Il faut alors rappeler qu’au-delà de l’efficacité visible, cette efficacité tangible et mesurable, technicienne, celle que notre monde aime tellement et souhaite, nous croyons, nous chrétiens, à une fécondité spirituelle, surnaturelle, et pourquoi ne pas utiliser le mot ici, à une fécondité mystique. Et le premier à éclairer cette fécondité mystérieuse, cachée, n’est-ce pas Jésus lui-même ? Qui pouvait comprendre, il y a deux mille ans, au pied de la croix, en regardant le Rabbi de Nazareth cloué sur le bois de la croix, qui pouvait imaginer, sinon avec les lumières de la foi, que Dieu se donnait dans cet homme agonisant, que Dieu accomplissait en lui les Ecritures, que Dieu se réconciliait l’humanité en lui et qu’ainsi il opérait le salut du monde ? Qui l’aurait cru ?

Ainsi, si vous me permettez une comparaison, un peu glaciale vous le verrez, le mystère de votre vocation est un peu comme un iceberg : la partie émergée que l’on voit, que l’on mesure, n’est pas rien, mais elle n’est pas grand chose à côté de la partie immergée qui échappe aux yeux, aux mesures et aux évaluations. L’essentiel, vos cœurs, sont comme immergés en Dieu, et par le don de vous-même vous faites circuler l’amour dans le corps de l’Eglise du ciel et de la terre. Dom Gozier, théologien contemplatif bénédictin, aimait dire : « Les contemplatifs, dans le Corps de l’Eglise, sont comme les artères cachées et silencieuses qui font circuler le sang divin du cœur de Dieu jusqu’aux membres ».

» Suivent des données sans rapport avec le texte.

Lemma ready_is_inert : inert_window (SingleChat.messagesContainer Scenes.ready).
Proof. repeat constructor. Qed.

Lemma unlisted_is_inert : inert_window (SingleChat.messagesContainer Scenes.unlisted).
Proof. repeat constructor. Qed.

Lemma down_rejects_readably : rejects_readably Fixtures.down.
Proof. intros req p e H. injection H as <-. apply readable_Error. Qed.

Lemma stream_failure_stays_in_the_message_witness :
  Fixtures.registry "gpt-4o" = Some Fixtures.gpt4o
  /\ exists w',
       exec (Chat.sendMessageToModel Fixtures.registry Scenes.broken_stream "hi" [] "gpt-4o")
         Fixtures.grid = (w', Some (Ok tt))
       /\ UI.calls w'
          = [Chat.call_of "gpt-4o" Fixtures.gpt4o (Chat.turns_of Fixtures.gpt4o "hi") true]
       /\ UI.chatWindows w' !! "claude" = UI.chatWindows Fixtures.grid !! "claude".
Proof.
  split; [reflexivity|].
  destruct (stream_failure_stays_in_the_message Fixtures.registry Scenes.broken_stream
              "hi" "gpt-4o" Fixtures.gpt4o Fixtures.grid
              {| parts := [Fixtures.text_part "Hel"]; ending := StreamThrows "connection lost" |}
              "connection lost" eq_refl eq_refl eq_refl
              (ex_intro _ "Error: connection lost" eq_refl))
    as (w' & text & E & Hc & _ & Ho & _).
  exists w'. split; [exact E|]. split; [exact Hc|]. apply Ho. discriminate.
Defined.

Lemma attachments_are_answered_with_a_notice_witness :
  Fixtures.registry "gpt-4o" = Some Fixtures.gpt4o
  /\ [VStr "cat.png"] <> []
  /\ inert_panel "gpt-4o" Fixtures.grid
  /\ Chat.sendMessageToModel Fixtures.registry Fixtures.down "hi" [VStr "cat.png"] "gpt-4o"
       Fixtures.grid
     = Done (UI.on_window "gpt-4o"
               (UI.show_message (VStr Chat.image_notice) ∘ UI.remove_typing ∘ UI.show_typing)
               Fixtures.grid)
            (Ok tt).
Proof.
  split; [reflexivity|]. split; [discriminate|]. split; [apply grid_is_inert|].
  apply (attachments_are_answered_with_a_notice Fixtures.registry Fixtures.down "hi"
           [VStr "cat.png"] "gpt-4o" Fixtures.gpt4o Fixtures.grid);
    [reflexivity | discriminate | apply grid_is_inert].
Defined.

Lemma focused_send_never_rejects_witness :
  rejects_readably Fixtures.down
  /\ never_rejects (SingleChat.sendMessage Fixtures.registry Fixtures.down "hi" Scenes.ready).
Proof.
  split; [apply down_rejects_readably|].
  apply (focused_send_never_rejects Fixtures.registry Fixtures.down "hi" Scenes.ready).
  apply down_rejects_readably.
Defined.

Lemma send_to_unregistered_model_witness :
  sendable "hi" Scenes.unlisted
  /\ SingleChat.current_model Fixtures.registry Scenes.unlisted = None
  /\ plain "hi" = true
  /\ inert_window (SingleChat.messagesContainer Scenes.unlisted)
  /\ exists s',
       SingleChat.sendMessage Fixtures.registry Fixtures.down "hi" Scenes.unlisted
       = Done s' (Ok tt)
       /\ SingleChat.chatHistory s' = [user_turn "hi"]
       /\ SingleChat.calls s' = []
       /\ SingleChat.isProcessing s' = false.
Proof.
  split; [repeat split|]. split; [reflexivity|]. split; [reflexivity|].
  split; [apply unlisted_is_inert|].
  destruct (send_to_unregistered_model Fixtures.registry Fixtures.down "hi" Scenes.unlisted)
    as (s' & E & Hh & Hc & Hp & _);
    [repeat split | reflexivity | reflexivity | apply unlisted_is_inert |].
  exists s'. split; [exact E|]. split; [exact Hh|]. split; [exact Hc | exact Hp].
Defined.

Lemma focused_stream_failure_witness :
  sendable "hi" Scenes.ready
  /\ SingleChat.current_model Fixtures.registry Scenes.ready = Some Fixtures.gpt4o
  /\ readable (Error "connection lost")
  /\ inert_window (SingleChat.messagesContainer Scenes.ready)
  /\ exists s' text,
       exec (SingleChat.sendMessage Fixtures.registry Scenes.broken_stream "hi") Scenes.ready
       = (s', Some (Ok tt))
       /\ text = "Error: connection lost"
       /\ SingleChat.chatHistory s' = [user_turn "hi"]
       /\ SingleChat.isProcessing s' = false.
Proof.
  split; [repeat split|]. split; [reflexivity|].
  split; [eexists; reflexivity|]. split; [apply ready_is_inert|].
  destruct (focused_stream_failure Fixtures.registry Scenes.broken_stream "hi" Scenes.ready
              Fixtures.gpt4o
              {| parts := [Fixtures.text_part "Hel"]; ending := StreamThrows "connection lost" |}
              "connection lost")
    as (s' & text & E & Hh & _ & Hp & _ & _ & Herr & _);
    [repeat split | reflexivity | reflexivity | reflexivity
     | eexists; reflexivity | apply ready_is_inert |].
  exists s', text. split; [exact E|]. split; [|split; [exact Hh | exact Hp]].
  assert (H : error_text (Error "connection lost") = Ok text).
  { apply Herr. repeat constructor. intros _. eexists. reflexivity. }
  injection H as <-. reflexivity.
Defined.

Lemma focused_send_transmits_the_conversation_witness :
  sendable "and you?" Scenes.after_one_exchange
  /\ SingleChat.current_model Fixtures.registry Scenes.after_one_exchange = Some Fixtures.gpt4o
  /\ SingleChat.chatHistory Scenes.after_one_exchange
     = [user_turn "hi"; assistant_turn (VStr "hello")]
  /\ length (outgoing Fixtures.gpt4o (SingleChat.chatHistory Scenes.after_one_exchange)
               "and you?") = 4.
Proof.
  split; [repeat split|]. split; [reflexivity|]. split; [reflexivity|].
  destruct (focused_send_transmits_the_conversation Fixtures.registry Fixtures.down "and you?"
              Scenes.after_one_exchange Fixtures.gpt4o) as (_ & Hl & _);
    [repeat split | reflexivity |].
  exact Hl.
Defined.


Lemma focused_failure_is_shown_not_recorded_witness :
  sendable "hi" Scenes.ready
  /\ SingleChat.current_model Fixtures.registry Scenes.ready = Some Fixtures.gpt4o
  /\ exists s' d,
       exec (SingleChat.sendMessage Fixtures.registry Fixtures.down "hi") Scenes.ready
       = (s', Some (Ok tt))
       /\ SingleChat.chatHistory s' = [user_turn "hi"]
       /\ heap (SingleChat.messagesContainer s') !! d
          = Some (AssistantMessage (Formatted (VStr "Error: service unavailable"))).
Proof.
  split; [repeat split|]. split; [reflexivity|].
  destruct (focused_failure_is_shown_not_recorded Fixtures.registry Fixtures.down "hi"
              Scenes.ready Fixtures.gpt4o "service unavailable" "Error: service unavailable")
    as (s' & d & E & Hh & _ & _ & _ & Hd).
  - repeat split.
  - reflexivity.
  - reflexivity.
  - apply ready_is_inert.
  - reflexivity.
  - left. eexists. eexists. split; reflexivity.
  - left. eexists. split; reflexivity.
  - exists s', d. split; [exact E|]. split; [exact Hh | exact Hd].
Defined.

Lemma reply_lands_in_the_new_conversation_witness :
  sendable "hi" Scenes.ready
  /\ SingleChat.current_model Fixtures.registry Scenes.ready = Some Fixtures.gpt4o
  /\ exists s',
       run (resumed_after (SingleChat.handleModelChange Fixtures.registry "claude")
              (SingleChat.sendMessage Fixtures.registry (Fixtures.direct_only "hello") "hi"
                 Scenes.ready))
       = (s', Some (Ok tt))
       /\ SingleChat.chatHistory s' = [assistant_turn (VStr "hello")]
       /\ SingleChat.currentModel s' = Some "claude".
Proof.
  split; [repeat split|]. split; [reflexivity|].
  destruct (reply_lands_in_the_new_conversation Fixtures.registry (Fixtures.direct_only "hello")
              "hi" Scenes.ready Fixtures.gpt4o "claude" (VStr "hello") "hello")
    as (s' & E & Hh & Hc & _).
  - repeat split.
  - reflexivity.
  - discriminate.
  - left. eexists. eexists. split; reflexivity.
  - left. reflexivity.
  - reflexivity.
  - exists s'. split; [exact E|]. split; [exact Hh | exact Hc].
Defined.

(** ** Calls that cannot be told apart *)

Section Matching.
Context {W : Type} (E : W -> W -> Prop).

Lemma matching_bind_res {A B} (r1 r2 : res W A) (f : A -> M W B) :
  matching E r1 r2 -> (forall a, determined_by E (f a)) ->
  matching E (bind_res r1 f) (bind_res r2 f).
Proof.
  intros Hr Hf. revert r2 Hr.
  induction r1 as [w1 [a|e] | w1 k1 IH | w1]; intros [w2 x2 | w2 k2 | w2]; simpl;
    try contradiction.
  - intros [HE <-]. apply Hf. exact HE.
  - intros [HE <-]. simpl. auto.
  - intros [HE Hk]. split; [exact HE|]. intros w1' w2' HE'. apply IH, Hk, HE'.
  - auto.
Qed.

Lemma matching_catch_res {A} (r1 r2 : res W A) (h : error -> M W A) :
  matching E r1 r2 -> (forall e, determined_by E (h e)) ->
  matching E (catch_res r1 h) (catch_res r2 h).
Proof.
  intros Hr Hh. revert r2 Hr.
  induction r1 as [w1 [a|e] | w1 k1 IH | w1]; intros [w2 x2 | w2 k2 | w2]; simpl;
    try contradiction.
  - intros [HE <-]. simpl. auto.
  - intros [HE <-]. apply Hh. exact HE.
  - intros [HE Hk]. split; [exact HE|]. intros w1' w2' HE'. apply IH, Hk, HE'.
  - auto.
Qed.

Lemma matching_later {A} (r1 r2 : res W A) :
  matching E r1 r2 -> matching E (later r1) (later r2).
Proof.
  revert r2.
  induction r1 as [w1 x1 | w1 k1 IH | w1]; intros [w2 x2 | w2 k2 | w2]; simpl;
    try contradiction.
  - intros [HE <-]. split; [exact HE|]. intros w1' w2' HE'. simpl. auto.
  - intros [HE Hk]. split; [exact HE|]. intros w1' w2' HE'. apply IH, Hk, HE'.
  - auto.
Qed.

Lemma determined_ret {A} (a : A) : determined_by E (ret a).
Proof. intros w1 w2 HE. simpl. auto. Qed.

Lemma determined_raise {A} e : determined_by E (raise (A := A) e).
Proof. intros w1 w2 HE. simpl. auto. Qed.

Lemma determined_lift_result {A} (r : result A) : determined_by E (lift_result r).
Proof. intros w1 w2 HE. simpl. auto. Qed.

Lemma determined_modify (f : W -> W) :
  (forall w1 w2, E w1 w2 -> E (f w1) (f w2)) -> determined_by E (modify f).
Proof. intros H w1 w2 HE. simpl. auto. Qed.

Oui, par votre prière cachée, vous irriguez l’Eglise mystérieusement ; par votre prière cachée vous nous dites l’importance de la gratuité, du détachement de sa propre fécondité ; par votre prière et votre vie cachées, vous nous rappelez l’essentiel, notre but qui est au ciel, non sur la terre, où là seulement nous verrons vraiment le fruit que nous aurons porté en vérité, au-delà des louanges des hommes.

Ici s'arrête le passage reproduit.